▸ Data extracted from a collection:
%%

(** X9: primary keys stay unique: when every row has a key and no two rows
    share one, the same holds after any sequence of requests; a row the
    create handler appends gets a key larger than every key in use. *)
Theorem run_keeps_primary_keys cs w :
  pks_ok (db w) ->
  pks_ok (db (run cs w)) /\
  (forall c, exists new,
     tweets_tweet (db (handle c w).2) = tweets_tweet (db w) ++ new /\
     Forall (fun t => exists n, pk t = Some n /\
                       Forall (fun r => forall m, pk r = Some m -> (m < n)%nat)
                              (tweets_tweet (db w)))
            new).
Proof.
intros Hw. split.
- revert cs w Hw. apply (run_invariant (fun w => pks_ok (db w))).
  intros c w [Hnd Hall].
  destruct (handle_effect c w)
    as [[->| ->]|(now & request & v & f & demo & users' & _ & _ & _ & _ & _ & ->)]; [done|done|].
  split; simpl.
  + rewrite fmap_app. apply NoDup_app. split_and!; [done| |apply NoDup_singleton].
    intros x Hx ->%list_elem_of_singleton. by apply next_pk_not_in_table in Hx.
  + apply Forall_app. split; [done|]. apply Forall_cons_2; [|apply Forall_nil_2]. by eexists.
- intros c.
  destruct (handle_effect c w)
    as [[->| ->]|(now & request & v & f & demo & users' & _ & _ & _ & _ & _ & ->)].
  + exists []. by rewrite app_nil_r.
  + exists []. by rewrite app_nil_r.
  + eexists [_]. split; [done|]. apply Forall_cons_2; [|apply Forall_nil_2].
    eexists. split; [done|]. apply Forall_forall. intros r Hr m Hm.
    apply next_pk_gt, list_elem_of_omap. by exists r.
Qed.

Lemma run_keeps_primary_keys_witness :
  pks_ok (db (run [Create 1 (mkHttpRequest "POST" [("text", "one")] [] None);
                   Create 2 (mkHttpRequest "POST" [("text", "two")] [] None)]
                (mkWorld (mkDatabase [] [mkTweet (Some 4%nat) "old" None (Some 0) None])
                   []))).
Proof.
assert (H : pks_ok (mkDatabase [] [mkTweet (Some 4%nat) "old" None (Some 0) None])).
{ split; simpl.
  - apply NoDup_singleton.
  - apply Forall_cons_2; [by eexists|apply Forall_nil_2]. }
exact (proj1 (run_keeps_primary_keys
                [Create 1 (mkHttpRequest "POST" [("text", "one")] [] None);
                 Create 2 (mkHttpRequest "POST" [("text", "two")] [] None)]
                (mkWorld (mkDatabase [] [mkTweet (Some 4%nat) "old" None (Some 0) None]) [])
                H)).
Defined.

Lemma Tweet_str_defined d t :
  is_Some (Tweet___str__ d t) <->
  match author t with
  | None => True
  | Some uid => uid ∈ user_id <$> auth_user d
  end.
Proof.
unfold Tweet___str__, Tweet_author. destruct (author t) as [uid|]; simpl; [|by split].
destruct (filter _ _) as [|u l] eqn:E; simpl.
- split; [by intros [? ?]|]. intros (u & -> & Hu)%list_elem_of_fmap.
  by apply (filter_nil_not_elem_of _ _ _ E) in Hu.
- split; [|by eexists]. intros _.
  assert (Hu : u ∈ filter (fun u0 => user_id u0 = uid) (auth_user d))
    by (rewrite E; apply list_elem_of_here).
  apply list_elem_of_filter in Hu as [<- Hu]. by apply list_elem_of_fmap_2.
Qed.

(** X10: the string of a tweet stays defined: when [__str__] succeeds on
    every row (every author that is set refers to an account), it succeeds
    on every row after any sequence of requests. *)
Theorem run_keeps_str_defined cs w :
  Forall (fun t => is_Some (Tweet___str__ (db w) t)) (tweets_tweet (db w)) ->
  Forall (fun t => is_Some (Tweet___str__ (db (run cs w)) t))
         (tweets_tweet (db (run cs w))).
Proof.
revert cs w.
apply (run_invariant
         (fun w => Forall (fun t => is_Some (Tweet___str__ (db w) t))
                     (tweets_tweet (db w)))).
intros c w Hw.
destruct (handle_effect c w)
  as [[->| ->]|(now & request & v & f & demo & users' & _ & _ & _ & _ & Hd & ->)]; [done|done|].
apply effect_demo in Hd as (Hin & _ & extra & ->).
simpl. apply Forall_app. split.
- eapply Forall_impl; [exact Hw|]. intros t. rewrite !Tweet_str_defined. simpl.
  destruct (author t) as [uid|]; [|done].
  intros Hu. rewrite fmap_app. apply elem_of_app. by left.
- apply Forall_cons_2; [|apply Forall_nil_2].
  apply Tweet_str_defined. simpl. by apply list_elem_of_fmap_2.
Qed.
(** * Restaurant service: order store, fulfillment and broadcast hub

    A shallow embedding of the order pipeline of the restaurant service
    ([internal/db/repository/order_repo.go], [internal/service/order.go],
    [internal/websockets/hub.go]) together with the properties stated for
    it.

    Modelling conventions.
    - A UUID is a natural number ([N]).  Identifiers that PostgreSQL draws
      with [uuid_generate_v4()] come from a generator carried by the world;
      primary-key and unique constraints are checked on insertion, as the
      database does.
    - Monetary amounts ([float64] in Go, [DECIMAL(10,2)] in the schema) are
      exact integers counting cents; rounding is outside the model.
    - A table is the list of its rows in insertion order.  A Go struct that
      is scanned from a row keeps its [db:"-"] fields at their zero value
      inside the table, as [sqlx] leaves them.
    - Every SQL statement is issued through [exec], which numbers the
      statements and lets the storage layer fail any of them (connection
      or driver failure).
    - [time.Now()] reads a clock carried by the world.
    - Go ranges over a map in an order chosen by the runtime: [go_range]
      visits every entry once, in the order given by a sequence of picks
      that is a parameter of the model.
    - The hub is modelled sequentially: one call, or one round of the loop
      of [Run], at a time. *)

From Stdlib Require Import ZArith NArith List Ascii String Bool Lia Permutation Sorted.
From stdpp Require Import base numbers list strings gmap pretty.

Import ListNotations.
Local Open Scope string_scope.
Local Open Scope Z_scope.
Local Open Scope list_scope.

(** ** Models ([internal/models]) *)

Abbreviation UUID := N (only parsing).
Abbreviation Time := Z (only parsing).

Definition OrderStatus := string.
Definition OrderStatusNew : OrderStatus := "new".
Definition OrderStatusInProgress : OrderStatus := "in_progress".
Definition OrderStatusCompleted : OrderStatus := "completed".
Definition OrderStatusCancelled : OrderStatus := "cancelled".

Definition OrderItemStatus := string.
Definition OrderItemStatusPending : OrderItemStatus := "pending".
Definition OrderItemStatusInProgress : OrderItemStatus := "in_progress".
Definition OrderItemStatusCompleted : OrderItemStatus := "completed".
Definition OrderItemStatusCancelled : OrderItemStatus := "cancelled".

Record OrderItemModifier := mkOrderItemModifier {
  mod_ID : UUID;
  mod_OrderItemID : UUID;
  mod_ModifierOptionID : UUID;
  mod_PriceAdjustment : Z;
  mod_CreatedAt : Time;
  mod_Name : string
}.

Record OrderItem := mkOrderItem {
  item_ID : UUID;
  item_OrderID : UUID;
  item_MenuItemID : UUID;
  item_StationID : UUID;
  item_Quantity : Z;
  item_Price : Z;
  item_Status : OrderItemStatus;
  item_SpecialInstructions : option string;
  item_SentToStationAt : option Time;
  item_CompletedAt : option Time;
  item_CreatedAt : Time;
  item_UpdatedAt : Time;
  item_Name : string;
  item_Modifiers : list OrderItemModifier
}.

Record Order := mkOrder {
  order_ID : UUID;
  order_UserID : UUID;
  order_OrderNumber : string;
  order_Status : OrderStatus;
  order_Total : Z;
  order_OrderedAt : Time;
  order_CompletedAt : option Time;
  order_CreatedAt : Time;
  order_UpdatedAt : Time;
  order_Items : list OrderItem
}.

Record OrderModifierRequest := mkOrderModifierRequest {
  req_OptionID : UUID
}.

Record OrderItemRequest := mkOrderItemRequest {
  req_MenuItemID : UUID;
  req_Quantity : Z;
  req_SpecialInstructions : option string;
  req_Modifiers : list OrderModifierRequest
}.

Record OrderRequest := mkOrderRequest {
  req_Items : list OrderItemRequest
}.

Record MenuItem := mkMenuItem {
  menu_ID : UUID;
  menu_Name : string;
  menu_Price : Z
}.

Record ModifierOption := mkModifierOption {
  option_ID : UUID;
  option_Name : string;
  option_PriceAdjustment : Z
}.

Record RoutingRule := mkRoutingRule {
  rule_ID : UUID;
  rule_MenuItemID : UUID;
  rule_StationID : UUID;
  rule_Priority : Z
}.

Record Printer := mkPrinter {
  printer_ID : UUID;
  printer_Name : string
}.

Record Display := mkDisplay {
  display_ID : UUID;
  display_Name : string
}.

Record Station := mkStation {
  station_ID : UUID;
  station_Name : string;
  station_PrinterID : option UUID;
  station_DisplayID : option UUID;
  station_Printer : option Printer;
  station_Display : option Display
}.

(** Field updates (Go assignments to struct fields, SQL [SET] clauses). *)

Definition item_with_Status (s : OrderItemStatus) (i : OrderItem) : OrderItem :=
  mkOrderItem (item_ID i) (item_OrderID i) (item_MenuItemID i) (item_StationID i)
    (item_Quantity i) (item_Price i) s (item_SpecialInstructions i)
    (item_SentToStationAt i) (item_CompletedAt i) (item_CreatedAt i)
    (item_UpdatedAt i) (item_Name i) (item_Modifiers i).

Definition item_with_UpdatedAt (t : Time) (i : OrderItem) : OrderItem :=
  mkOrderItem (item_ID i) (item_OrderID i) (item_MenuItemID i) (item_StationID i)
    (item_Quantity i) (item_Price i) (item_Status i) (item_SpecialInstructions i)
    (item_SentToStationAt i) (item_CompletedAt i) (item_CreatedAt i)
    t (item_Name i) (item_Modifiers i).

Definition item_with_CompletedAt (t : option Time) (i : OrderItem) : OrderItem :=
  mkOrderItem (item_ID i) (item_OrderID i) (item_MenuItemID i) (item_StationID i)
    (item_Quantity i) (item_Price i) (item_Status i) (item_SpecialInstructions i)
    (item_SentToStationAt i) t (item_CreatedAt i)
    (item_UpdatedAt i) (item_Name i) (item_Modifiers i).

Definition item_with_SentToStationAt (t : option Time) (i : OrderItem) : OrderItem :=
  mkOrderItem (item_ID i) (item_OrderID i) (item_MenuItemID i) (item_StationID i)
    (item_Quantity i) (item_Price i) (item_Status i) (item_SpecialInstructions i)
    t (item_CompletedAt i) (item_CreatedAt i)
    (item_UpdatedAt i) (item_Name i) (item_Modifiers i).

Definition item_with_SpecialInstructions (s : option string) (i : OrderItem) : OrderItem :=
  mkOrderItem (item_ID i) (item_OrderID i) (item_MenuItemID i) (item_StationID i)
    (item_Quantity i) (item_Price i) (item_Status i) s
    (item_SentToStationAt i) (item_CompletedAt i) (item_CreatedAt i)
    (item_UpdatedAt i) (item_Name i) (item_Modifiers i).

Definition item_with_Price (p : Z) (i : OrderItem) : OrderItem :=
  mkOrderItem (item_ID i) (item_OrderID i) (item_MenuItemID i) (item_StationID i)
    (item_Quantity i) p (item_Status i) (item_SpecialInstructions i)
    (item_SentToStationAt i) (item_CompletedAt i) (item_CreatedAt i)
    (item_UpdatedAt i) (item_Name i) (item_Modifiers i).

Definition item_with_Name (n : string) (i : OrderItem) : OrderItem :=
  mkOrderItem (item_ID i) (item_OrderID i) (item_MenuItemID i) (item_StationID i)
    (item_Quantity i) (item_Price i) (item_Status i) (item_SpecialInstructions i)
    (item_SentToStationAt i) (item_CompletedAt i) (item_CreatedAt i)
    (item_UpdatedAt i) n (item_Modifiers i).

Definition item_with_Modifiers (ms : list OrderItemModifier) (i : OrderItem) : OrderItem :=
  mkOrderItem (item_ID i) (item_OrderID i) (item_MenuItemID i) (item_StationID i)
    (item_Quantity i) (item_Price i) (item_Status i) (item_SpecialInstructions i)
    (item_SentToStationAt i) (item_CompletedAt i) (item_CreatedAt i)
    (item_UpdatedAt i) (item_Name i) ms.

Definition mod_with_Name (n : string) (m : OrderItemModifier) : OrderItemModifier :=
  mkOrderItemModifier (mod_ID m) (mod_OrderItemID m) (mod_ModifierOptionID m)
    (mod_PriceAdjustment m) (mod_CreatedAt m) n.

Definition order_with_Status (s : OrderStatus) (o : Order) : Order :=
  mkOrder (order_ID o) (order_UserID o) (order_OrderNumber o) s (order_Total o)
    (order_OrderedAt o) (order_CompletedAt o) (order_CreatedAt o)
    (order_UpdatedAt o) (order_Items o).

Definition order_with_UpdatedAt (t : Time) (o : Order) : Order :=
  mkOrder (order_ID o) (order_UserID o) (order_OrderNumber o) (order_Status o)
    (order_Total o) (order_OrderedAt o) (order_CompletedAt o) (order_CreatedAt o)
    t (order_Items o).

Definition order_with_CompletedAt (t : option Time) (o : Order) : Order :=
  mkOrder (order_ID o) (order_UserID o) (order_OrderNumber o) (order_Status o)
    (order_Total o) (order_OrderedAt o) t (order_CreatedAt o)
    (order_UpdatedAt o) (order_Items o).

Definition order_with_Total (x : Z) (o : Order) : Order :=
  mkOrder (order_ID o) (order_UserID o) (order_OrderNumber o) (order_Status o)
    x (order_OrderedAt o) (order_CompletedAt o) (order_CreatedAt o)
    (order_UpdatedAt o) (order_Items o).

Definition order_with_Items (l : list OrderItem) (o : Order) : Order :=
  mkOrder (order_ID o) (order_UserID o) (order_OrderNumber o) (order_Status o)
    (order_Total o) (order_OrderedAt o) (order_CompletedAt o) (order_CreatedAt o)
    (order_UpdatedAt o) l.

Definition station_with_Printer (p : option Printer) (s : Station) : Station :=
  mkStation (station_ID s) (station_Name s) (station_PrinterID s)
    (station_DisplayID s) p (station_Display s).

Definition station_with_Display (d : option Display) (s : Station) : Station :=
  mkStation (station_ID s) (station_Name s) (station_PrinterID s)
    (station_DisplayID s) (station_Printer s) d.

(** ** The database ([migrations/]) *)

Record DB := mkDB {
  menu_items : list MenuItem;
  modifier_options : list ModifierOption;
  routing_rules : list RoutingRule;
  stations : list Station;
  printers : list Printer;
  displays : list Display;
  orders : list Order;
  order_items : list OrderItem;
  order_item_modifiers : list OrderItemModifier
}.

Definition db_with_orders (t : list Order) (d : DB) : DB :=
  mkDB (menu_items d) (modifier_options d) (routing_rules d) (stations d)
    (printers d) (displays d) t (order_items d) (order_item_modifiers d).

Definition db_with_order_items (t : list OrderItem) (d : DB) : DB :=
  mkDB (menu_items d) (modifier_options d) (routing_rules d) (stations d)
    (printers d) (displays d) (orders d) t (order_item_modifiers d).

Definition db_with_order_item_modifiers (t : list OrderItemModifier) (d : DB) : DB :=
  mkDB (menu_items d) (modifier_options d) (routing_rules d) (stations d)
    (printers d) (displays d) (orders d) (order_items d) t.

(** ** Ranging over a Go map

    [for k, v := range m] visits every entry of [m] exactly once, in an order
    the runtime chooses.  [go_range picks l] draws the entries of [l] one by
    one, the [k]-th draw taking the entry at position [picks k] (modulo the
    number of entries left). *)

Fixpoint take_nth {A} (n : nat) (l : list A) : option (A * list A) :=
  match l with
  | [] => None
  | x :: l' =>
      match n with
      | O => Some (x, l')
      | S n' =>
          match take_nth n' l' with
          | Some (y, r) => Some (y, x :: r)
          | None => None
          end
      end
  end.

Fixpoint draw {A} (picks : nat -> nat) (k : nat) (l : list A) : list A :=
  match k with
  | O => []
  | S k' =>
      match take_nth (picks k' mod List.length l)%nat l with
      | Some (x, r) => x :: draw picks k' r
      | None => []
      end
  end.

Definition go_range {A} (picks : nat -> nat) (l : list A) : list A :=
  draw picks (List.length l) l.

(** ** Errors, the world and the monad of repository code *)

Inductive error :=
| ErrNoRows                          (* sql.ErrNoRows *)
| ErrDriver                          (* the storage layer failed the statement *)
| ErrConstraint (name : string)      (* a CHECK, UNIQUE, key constraint was violated *)
| ErrNew (msg : string)              (* errors.New(msg) *)
| ErrWrap (msg : string) (e : error) (* fmt.Errorf(msg + ": %w", e) *).


Inductive result (A : Type) :=
| Ok (a : A)
| Err (e : error).
Arguments Ok {A} a.
Arguments Err {A} e.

%%

▸ WORK REQUIRED: Take the records above and return, word for word, only the lines that fall from the line with "item_MenuItemID : UUID;" to the line with "req_MenuItemID : UUID;", both of them included.

▸ TASK RESULT:
  item_MenuItemID : UUID;
  item_StationID : UUID;
  item_Quantity : Z;
  item_Price : Z;
  item_Status : OrderItemStatus;
  item_SpecialInstructions : option string;
  item_SentToStationAt : option Time;
  item_CompletedAt : option Time;
  item_CreatedAt : Time;
  item_UpdatedAt : Time;
  item_Name : string;
  item_Modifiers : list OrderItemModifier
}.

Record Order := mkOrder {
  order_ID : UUID;
  order_UserID : UUID;
  order_OrderNumber : string;
  order_Status : OrderStatus;
  order_Total : Z;
  order_OrderedAt : Time;
  order_CompletedAt : option Time;
  order_CreatedAt : Time;
  order_UpdatedAt : Time;
  order_Items : list OrderItem
}.

Record OrderModifierRequest := mkOrderModifierRequest {
  req_OptionID : UUID
}.

Record OrderItemRequest := mkOrderItemRequest {
  req_MenuItemID : UUID;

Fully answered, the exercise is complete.